Some have closed certain days. Some have dropped shifts. Others are closing sections of the restaurant. And, in case you haven’t noticed, everybody working in these places is busting their humps.

So, no, your chicken parm isn’t slow coming out because the service is bad — it’s likely because your waiter is in the weeds with too many tables and the kitchen is down a few line cooks and there’s a line out the door. Nobody’s slacking off.

These businesses certainly need the business, and what they also need right now is a little grace. Patience is in too short of supply.

That’s especially true when it comes to the road crews standing out in the hot sun every day. Don’t take it from us. Take it from a recent social media post that made the rounds.

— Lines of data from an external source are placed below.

(* ===================================================================== *)
(** * The options *)
(* ===================================================================== *)

Lemma applyCase_keywordCase opts1 opts2 t :
  keywordCase opts1 = keywordCase opts2 -> applyCase opts1 t = applyCase opts2 t.
Proof. unfold applyCase. now intros ->. Qed.

Lemma renderedTexts_keywordCase opts1 opts2 :
  keywordCase opts1 = keywordCase opts2 ->
  forall ts, renderedTexts opts1 ts = renderedTexts opts2 ts.
Proof.
  intros H. induction ts as [|t ts IH]; [reflexivity|]. cbn [renderedTexts].
  rewrite IH. unfold emitted. now rewrite (applyCase_keywordCase opts1 opts2 t H).
Qed.

(** X16: the indent size and the comma position change white space only.
    Two calls on the same input whose options have the same keyword case
    return texts that are equal once white space is removed. *)
Theorem indent_and_commas_change_white_space_only :
  forall KEYWORDS CLAUSE_KEYWORDS input opts1 opts2 out1 out2,
    keywordCase opts1 = keywordCase opts2 ->
    formatDatabricksSQL KEYWORDS CLAUSE_KEYWORDS input opts1 = Returns out1 ->
    formatDatabricksSQL KEYWORDS CLAUSE_KEYWORDS input opts2 = Returns out2 ->
    strip out1 = strip out2.
Proof.
  intros KEYWORDS CLAUSE_KEYWORDS input opts1 opts2 out1 out2 Hcase H1 H2.
  unfold formatDatabricksSQL in *.
  destruct (tokenize KEYWORDS input) as [tokens| |]; try discriminate.
  apply formatTokens_strip in H1, H2. rewrite H1, H2.
  now rewrite (renderedTexts_keywordCase opts1 opts2 Hcase).
Qed.

Lemma indent_and_commas_change_white_space_only_witness :
  strip (lit "SELECT" ++ [LF] ++ lit "  a," ++ [LF] ++ lit "  b" ++ [LF]
         ++ lit "FROM t" ++ [LF])
  = strip (lit "SELECT" ++ [LF] ++ lit "    a" ++ [LF] ++ lit ", b" ++ [LF]
           ++ lit "FROM t" ++ [LF]).
Proof.
  apply (indent_and_commas_change_white_space_only KEYWORDS_spec CLAUSE_KEYWORDS_spec
           (lit "select a, b from t") DEFAULT_OPTIONS (mkOptions 4 upper leading)).
  - reflexivity.
  - vm_compute. reflexivity.
  - vm_compute. reflexivity.
Defined.

(* ===================================================================== *)
(** * Calls that return *)
(* ===================================================================== *)

(** Running a handler on a state with unknown fields, whatever it ends in. *)
Ltac engine_run H :=
  engine_unfold H;
  repeat (match type of H with
          | context [if ?b then _ else _] => destruct b eqn:?
          | context [match ?x with Some _ => _ | None => _ end] => destruct x eqn:?
          | context [match ?x with [] => _ | _ :: _ => _ end] => destruct x eqn:?
          | context [match ?x with upper => _ | lower => _ | preserve => _ end] =>
              destruct x eqn:?
          | context [match ?x with leading => _ | trailing => _ end] =>
              destruct x eqn:?
          end;
          engine_unfold H).

Lemma count_in_range s l b :
  (0 <= s)%Z -> (0 <= l <= b + 1)%Z -> (s * (b + 1) <= MAX_STRING_LENGTH)%Z ->
  (s * l <? 0)%Z || (MAX_STRING_LENGTH <? s * l)%Z = false.
Proof.
  intros Hs Hl Hm. apply orb_false_iff. split.
  - apply Z.ltb_ge. nia.
  - apply Z.ltb_ge. nia.
Qed.

Lemma size_in_range s b :
  (0 <= s)%Z -> (0 <= b)%Z -> (s * (b + 1) <= MAX_STRING_LENGTH)%Z ->
  (s <? 0)%Z || (MAX_STRING_LENGTH <? s)%Z = false.
Proof.
  intros Hs Hb Hm. apply orb_false_iff. split.
  - apply Z.ltb_ge. lia.
  - apply Z.ltb_ge. nia.
Qed.
Definition failure_result (status : Z) (error message : string) : result :=
  {| statusCode := status;
     headers := failure_headers;
     result_body :=
       json_dumps P
         (PDict [("success", PBool false);
                 ("error", PStr error);
                 ("message", PStr message)]) |}.

(** The world once the request for [d] has gone out. *)
Definition world_after_request (d : list (string * pyval)) (w : world) : world :=
  let prompt := dict_get d "prompt" (PStr "Hello, how are you?") in
  let shown := match prompt with
               | PStr s => PStr (substring 0 100 s)
               | PList items => PList (take 100 items)
               | _ => prompt
               end in
  record_call (provider_request d)
    (log INFO ("Processing request with prompt: " +:+ py_format P shown +:+ "...") w).

(** The body from the provider call on, as a function of the provider's
    answer. *)
Definition after_request (d : list (string * pyval)) (w : world)
  : (exn + result) * world :=
  let w1 := world_after_request d w in
  match invoke_model P (provider_request d) with
  | inl e => (inl e, w1)
  | inr raw =>
      match json_loads P raw with
      | inl text => (inl (JSONDecodeError text), w1)
      | inr (PDict r) =>
          (inr (success_result d (dict_get r "generation" (PStr ""))),
           log INFO "Successfully generated response" w1)
      | inr v =>
          (inl (AttributeError
                  ("'" +:+ type_name v +:+ "' object has no attribute 'get'")),
           w1)
      end
  end.

(** The result an [except] clause builds for [e]. *)
Definition failure_of (e : exn) : result :=
  match e with
  | ClientError response _ =>
      failure_result 400 ("AWS Error: " +:+ Code response) (Message response)
  | JSONDecodeError text =>
      failure_result 400 "Invalid JSON format" text
  | _ =>
      failure_result 500 "Internal server error" (str_exn e)
  end.

(** ** How an invocation runs *)

(** *** Running the body *)

Lemma lambda_body_decoded event d w :
  decodes_to P event d ->
  lambda_body P event w = lambda_body P (PDict d) w.
Proof.
  intros [d'|s d' Hs]; [reflexivity|].
  unfold lambda_body, mbind, M_bind, bind, py_json_loads.
  rewrite Hs. reflexivity.
Qed.

Lemma lambda_body_sliceable d w :
  sliceable (dict_get d "prompt" (PStr "Hello, how are you?")) = true ->
  lambda_body P (PDict d) w = after_request d w.
Proof.
  unfold lambda_body, after_request, world_after_request, provider_request,
    success_result, os_environ_get, resolved_model_id, mbind, M_bind, bind.
  cbn [py_get ret].
  generalize (dict_get d "prompt" (PStr "Hello, how are you?")).
  intros prompt Hs.
  destruct prompt; try discriminate Hs;
    cbn [py_slice_to ret logger_info bedrock_invoke_model].
  all: destruct (invoke_model P _) as [e|raw]; [reflexivity|].
  all: unfold py_json_loads; destruct (json_loads P raw) as [text|[]];
    reflexivity.
Qed.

An EagleVail resident recently shared her encounter one morning with one of the road workers on Highway 6. The worker apologized for holding her up on her bike, which she said wasn’t a big deal, and then the worker relayed a story about how he had been spit on by some angry passersby.

Seriously? You’re so upset about waiting in traffic for a couple of minutes that you had to share your phlegm with the guy holding the stop sign?

That’s just not OK. Our valley’s workers certainly deserve better for simply doing their jobs. Instead of spitting, you might roll down the window and thank that road worker for standing in the sun for eight hours and keeping you safe.

Also, the new blacktop running through EagleVail and on parts of Vail Pass is pretty sweet. It’s a huge improvement over the potholes and ruts.

And the road diet that’s currently underway in EagleVail is going to connect one of the last missing sections of the long-imagined effort to create a continuous hard surface trail from Vail Pass to Glenwood Canyon. The recreation path for bikers and pedestrians will make a dangerous stretch of highway much safer and make life easier for local businesses and local residents.

Trust us, it’s worth the wait.

As for the canyon closures and recent mudslides, well, that’s a topic for another column. Let’s just say we’re all to blame for the extreme weather we’ve been experiencing in the West in recent summers. Don’t blame Mother Nature for a burn scar that’s bleeding mud every time it rains. And don’t blame Colorado Department of Transportation officials for shutting down the interstate out of caution to protect lives.

It’s not the end of the world that you can’t make that Target run.